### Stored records
== Segment start ==

(** *** Properties *)

(** Property (the manager's invariant): whatever happens, the manager's peer is
    the session's peer; since signals enter only checked by the v2 engine, the
    authentication of the peer never fails, and a call rings only with its
    initiator verified. *)
Theorem manager_invariant (self : bytes) (key : option (bytes -> bytes)) (m : CallManager) :
  mreach (newCallManager self key) m ->
  wf m /\ peerAuth m <> Failed /\ (state m = Incoming -> peerAuth m = Verified).
Proof. intros H. apply mreach_inv in H; [|by split]. by destruct H. Qed.

(** Property (a call in progress is not disturbed): while a call is in
    progress, a signal that is not of it changes nothing; the only answer is a
    refusal as busy, to the sender of an invite. *)
Theorem busy_undisturbed (cb : MCallbacks) (from : bytes) (s : CallSignalIn) (m : CallManager) :
  busy m = true -> ofCurrent m from (call_id s) = false ->
  handleSignal cb from s m =
  (m, if bool_decide (type s = #"invite") && m_sendV2 cb
      then [SendV2 from (rejectSignal (call_id s) (Some #"busy"))] else []).
Proof.
  intros Hb Hc. unfold handleSignal, reads. rewrite Hb, Hc. case_bool_decide; [|done].
  unfold sendTo. by destruct (m_sendV2 cb).
Qed.

(** Property (an invite rings once): to a manager that is not in a call, a
    checked invite makes a session with its sender that rings; the same invite
    once more, by any path, changes nothing. *)
Theorem invite_rings_once (cb : MCallbacks) (from : bytes) (s : CallSignalIn) (m : CallManager) :
  busy m = false -> ofCurrent m from (call_id s) = false ->
  type s = #"invite" -> authenticated s = true ->
  let r := handleSignal cb from s m in
  state r.1 = Incoming /\ peerAuth r.1 = Verified /\ peer_ r.1 = from /\ callId r.1 = call_id s /\
  r.2 = (if m_onState cb then [NotifyState Incoming] else []) ++
        (if m_onIncoming cb then [OnIncoming from (orAudio (media s))] else []) /\
  handleSignal cb from s r.1 = (r.1, []).
Proof.
  intros Hb Hc Ht Ha. cbv zeta.
  assert (handleSignal cb from s m =
    (with_session (Some (with_state Incoming (with_auth Verified (with_offer (sig_sdp s)
       (with_call (call_id s) (orAudio (media s))
          (newCallSession (self_ m) from (key_ m) (m_makeBackend cb))))))) from m,
     (if m_onState cb then [NotifyState Incoming] else []) ++
     (if m_onIncoming cb then [OnIncoming from (orAudio (media s))] else []))) as ->.
  { unfold handleSignal, reads at 1. rewrite Hb, Hc, bool_decide_eq_true_2 by done.
    rewrite !andThen_eq. unfold newSession, onSession, modify. cbn [fst snd session_ peer_ with_session].
    rewrite onSignal_invite by done. cbn. by destruct (m_onState cb), (m_onIncoming cb). }
  cbn. split_and!; try done. unfold handleSignal, reads. rewrite Ht, bool_decide_eq_true_2 by done.
  unfold ofCurrent. cbn. by rewrite !bool_decide_eq_true_2 by done.
Qed.

(** Property (another own device decided): a refusal sent by the user's own
    other device closes the call that rings under its identifier without a
    word to the peer; other signals of the user's own devices change nothing. *)
Theorem own_device_decides (cb : MCallbacks) (signal : json) (s : CallSignalIn) (m : CallManager) :
  fromJson signal = Ok s ->
  exists m' w, handleV2Signal cb (self_ m) signal m = Ok (m', w) /\
    (forall p j, SendV2 p j ∉ w) /\
    (if bool_decide (type s = #"reject") && isIncoming m (call_id s)
     then state m' = Ended /\ callId m' = call_id s else m' = m /\ w = []).
Proof.
  intros Hj. unfold handleV2Signal. rewrite Hj. cbn [rbind]. rewrite bool_decide_eq_true_2 by done.
  case_bool_decide; cbn [guarded andb].
  2: { eexists _, _. split; [done|]. split; [|done]. intros p j. apply not_elem_of_nil. }
  unfold dismissIncoming, reads. destruct (isIncoming m (call_id s)) eqn:E.
  2: { eexists _, _. split; [done|]. split; [|done]. intros p j. apply not_elem_of_nil. }
  unfold isIncoming in E. destruct (session_ m) as [x|] eqn:Es; [|done].
  apply andb_true_iff in E as [E1 E2]. apply bool_decide_eq_true in E1, E2.
  unfold onSession. rewrite Es.
  assert (dismiss (sessionCallbacks cb (peer_ m)) x = (with_state Ended x,
    (if media_engine_ x then [Close] else []) ++ [OnState Ended])) as ->.
  { unfold dismiss, Session.engine, Session.setState, reads, modify, andThen, guarded, emit, skip.
    rewrite decide_False by congruence. destruct (media_engine_ x); rewrite decide_False by congruence; done. }
  eexists _, _. split; [done|]. split; [|done].
  intros p j. destruct (media_engine_ x), (m_onState cb) eqn:Ho; cbn; rewrite ?Ho; cbn;
    rewrite ?elem_of_cons, ?elem_of_nil; naive_solver.
Qed.

End Verify.

(** *** The properties at concrete inputs *)

Definition toyHost : MCallbacks := mkMCallbacks true true None None None true true true.
Definition toyInvite : CallSignalIn :=
  mkCallSignalIn #"invite" #"c1" #"video" #"SDP" [] [] None [] [] [] [] false false true.
(** A manager that an invite made ring. *)
Definition toyRinging : CallManager :=
  (handleSignal (fun _ _ _ => false) toyHost #"ann" toyInvite (newCallManager #"bob" None)).1.

Lemma manager_invariant_witness :
  peerAuth (mstep (fun _ _ _ => false) toyHost
    (MV2Signal #"ann" (inviteSignal #"c1" #"video" #"SDP" [])) (newCallManager #"bob" None)).1 <> Failed.
Proof.
  apply (manager_invariant (fun _ _ _ => false) #"bob" None). apply mreach_step, mreach_init.
Defined.

Lemma busy_undisturbed_witness :
  handleSignal (fun _ _ _ => false) toyHost #"eve" toyInvite toyRinging
  = (toyRinging, [SendV2 #"eve" (rejectSignal #"c1" (Some #"busy"))]).
Proof. apply busy_undisturbed; vm_compute; reflexivity. Defined.

Lemma invite_rings_once_witness :
  state toyRinging = Incoming /\
  handleSignal (fun _ _ _ => false) toyHost #"ann" toyInvite toyRinging = (toyRinging, []).
Proof.
  destruct (invite_rings_once (fun _ _ _ => false) toyHost #"ann" toyInvite (newCallManager #"bob" None))
    as (H1 & _ & _ & _ & _ & H2); [reflexivity|reflexivity|reflexivity|reflexivity|].
  split; [exact H1|exact H2].
Defined.

Lemma own_device_decides_witness : exists m' w,
  handleV2Signal (fun _ _ _ => false) toyHost #"bob" (rejectSignal #"c1" (Some #"declined")) toyRinging
    = Ok (m', w) /\ state m' = Ended.
Proof.
  destruct (own_device_decides (fun _ _ _ => false) toyHost (rejectSignal #"c1" (Some #"declined"))
    (mkCallSignalIn #"reject" #"c1" [] [] [] [] (Some #"declined") [] [] [] [] false false false) toyRinging)
    as (m' & w & H1 & _ & H2); [vm_compute; reflexivity|].
  exists m', w. split; [exact H1|]. apply H2.
Defined.

End Manager.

== Segment end ==

### Work to be completed
All lines above from the one holding "Proof. apply busy_undisturbed;" to the one holding "false false) toyRinging)", inclusive, are to be copied exactly; no other line is wanted.

### Answer section
Proof. apply busy_undisturbed; vm_compute; reflexivity. Defined.

Lemma invite_rings_once_witness :
  state toyRinging = Incoming /\
  handleSignal (fun _ _ _ => false) toyHost #"ann" toyInvite toyRinging = (toyRinging, []).
Proof.
  destruct (invite_rings_once (fun _ _ _ => false) toyHost #"ann" toyInvite (newCallManager #"bob" None))
    as (H1 & _ & _ & _ & _ & H2); [reflexivity|reflexivity|reflexivity|reflexivity|].
  split; [exact H1|exact H2].
Defined.

Lemma own_device_decides_witness : exists m' w,
  handleV2Signal (fun _ _ _ => false) toyHost #"bob" (rejectSignal #"c1" (Some #"declined")) toyRinging
    = Ok (m', w) /\ state m' = Ended.
Proof.
  destruct (own_device_decides (fun _ _ _ => false) toyHost (rejectSignal #"c1" (Some #"declined"))
    (mkCallSignalIn #"reject" #"c1" [] [] [] [] (Some #"declined") [] [] [] [] false false false) toyRinging)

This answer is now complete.